[[ INFORMATION SUPPLIED open ]]

(* ===== verification/NodeEventsSteps.v ===== *)
(** * Event emitters: the operations

    [evolved] for every operation, given that it holds of [emit] and of calls; what
    the operations do to the lists of listeners. *)

From Stdlib Require Import ZArith Lia QArith.
From stdpp Require Import base list numbers strings gmap sorting.
From S2P Require Import Prelude JsNumber NodeEvents NodeEventsProps.

#[local] Open Scope Z_scope.
#[local] Open Scope run_scope.

Section Steps.
Context (hyg : Prop).

#[local] Abbreviation evolved := (evolved hyg).

(** [em] keeps its other lists and has [l] for [k]. *)
Definition list_is (em : Z) (k : key) (l : list fn) (w w' : world) : Prop :=
  forall em' k', lst w' em' k' = if decide (em' = em /\ k' = k) then l else lst w em' k'.

(** Whether a function may be added: a wrapper only by the call that made it. *)
Definition addable (lo em : Z) (k : key) (f : fn) (w : world) : Prop :=
  hyg -> once_ok w -> forall n, f = Wrapper n -> lo <= n /\ n < next w /\ (n ∉ once_log w /\ exists s, wraps w !! n = Some s /\ target s = em /\ wtype s = k) /\ free (Wrapper n) w.

Lemma addable_user lo em k f w : (hyg -> is_user f) -> addable lo em k f w.
Proof. intros Hu Hh _ n ->. by specialize (Hu Hh). Qed.

Lemma addable_later lo em k f w w' : addable lo em k f w -> evolved (next w) none w w' -> (hyg -> once_ok w) -> addable lo em k f w'.
Proof.
  intros Ha Hev Ho Hh _ n Hn. destruct (Ha Hh (Ho Hh) n Hn) as (Hlo & Hlt & (Hol & s & Hs & <- & <-) & Hf). split_and!.
  - done.
  - pose proof (ev_next _ _ _ _ _ Hev). lia.
  - by rewrite (proj2 (proj2 (proj2 (ev_free _ _ _ _ _ Hev Hh (Ho Hh) n Hlt ltac:(by intros []) Hf)))).
  - destruct (ev_wraps _ _ _ _ _ Hev Hh (Ho Hh) n s Hs) as (s' & Hs' & ? & ? & ?). eauto.
  - by apply (ev_free _ _ _ _ _ Hev Hh (Ho Hh) n Hlt ltac:(by intros [])).
Qed.

Lemma wp_check_leak em k a Q w :
  (forall w', heap_same w w' -> next w' = next w -> wraps w' = wraps w -> once_log w' = once_log w -> log w' = log w -> Q (inr tt) w') ->
  wp (check_leak em k a) Q w.
Proof.
  intros HQ. unfold check_leak. do 2 apply wp_read. destruct (_ && _).
  - apply wp_bind, wp_modify. apply wp_modify. apply HQ; try done. split; try done. intros a'.
    change (get_array (add_warning _ _) a') with (get_array (set_arrays (<[a := mkArray (items (get_array w a)) true]>) w) a').
    rewrite get_upd_array. by destruct (decide (a = a')) as [->|].
  - by apply HQ.
Qed.

Lemma wrappers_snoc l f : NoDup (wrappers l) -> is_user f \/ f ∉ l -> NoDup (wrappers (l ++ [f])).
Proof.
  intros Hl Hf. rewrite filter_app. apply NoDup_app. split_and!; [done| |].
  - intros x Hx Hy. apply list_elem_of_filter in Hx as [? Hx], Hy as [_ ->%list_elem_of_singleton]. tauto.
  - rewrite filter_cons. destruct (decide _); [apply NoDup_singleton|constructor].
Qed.

Lemma wrappers_cons l f : NoDup (wrappers l) -> is_user f \/ f ∉ l -> NoDup (wrappers (f :: l)).
Proof.
  intros Hl Hf. rewrite filter_cons. destruct (decide _); [|done]. constructor; [|done]. intros [_ ?]%list_elem_of_filter. tauto.
Qed.

Definition with_fn (prepend : bool) (f : fn) (l : list fn) : list fn := if prepend then f :: l else l ++ [f].

Lemma elem_with_fn b f l g : g ∈ with_fn b f l <-> g ∈ l \/ g = f.
Proof. unfold with_fn. destruct b; rewrite ?elem_of_cons, ?elem_of_app, ?list_elem_of_singleton; tauto. Qed.

Lemma slen_with_fn b f l : slen (with_fn b f l) = slen l + 1.
Proof. unfold with_fn. destruct b; rewrite ?slen_cons, ?slen_app; change (slen [f]) with 1; lia. Qed.

(** A change of a slot that adds [f]. *)
Lemma slot_add_evolves lo em o k s f b w w' : wf w -> slot_change em o k s [f] w w' -> addable lo em k f w ->
  slot_fns w' s = with_fn b f (lst w em k) -> evolved lo none w w' /\ list_is em k (with_fn b f (lst w em k)) w w'.
Proof.
  intros Hw Hc Ha Hs. split.
  - eapply slot_evolves; [done|exact Hc|..]; rewrite ?Hs.
    + intros g Hg. apply elem_with_fn in Hg as [|Hg]; [by left|]. right. by apply list_elem_of_singleton.
    + intros Hh Ho. assert (Hf : is_user f \/ f ∉ lst w em k).
      { destruct f as [|n]; [by left|right]. by destruct (Ha Hh Ho n eq_refl) as (_ & _ & _ & Hf). }
      unfold with_fn. destruct b; [apply wrappers_cons|apply wrappers_snoc]; auto; apply (oo_nodup w Ho).
    + intros Hh Ho n Hn%list_elem_of_singleton. destruct (Ha Hh Ho n) as (? & _ & ? & _); [done|]. auto.
  - intros em' k'. rewrite (sc_lst _ _ _ _ _ _ _ Hw Hc). destruct (decide _); [done|done].
Qed.

Lemma heap_list_is em k l w w1 w2 : list_is em k l w w1 -> heap_same w1 w2 -> list_is em k l w w2.
Proof. intros H Hs em' k'. by rewrite (heap_lst _ _ _ _ Hs). Qed.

[[ INFORMATION SUPPLIED closed ]]

> _TASK REQUIREMENTS_: Report each line of the material in which the string "From" occurs.

> _OUTPUT BELOW_:
From Stdlib Require Import ZArith Lia QArith.
From stdpp Require Import base list numbers strings gmap sorting.
From S2P Require Import Prelude JsNumber NodeEvents NodeEventsProps.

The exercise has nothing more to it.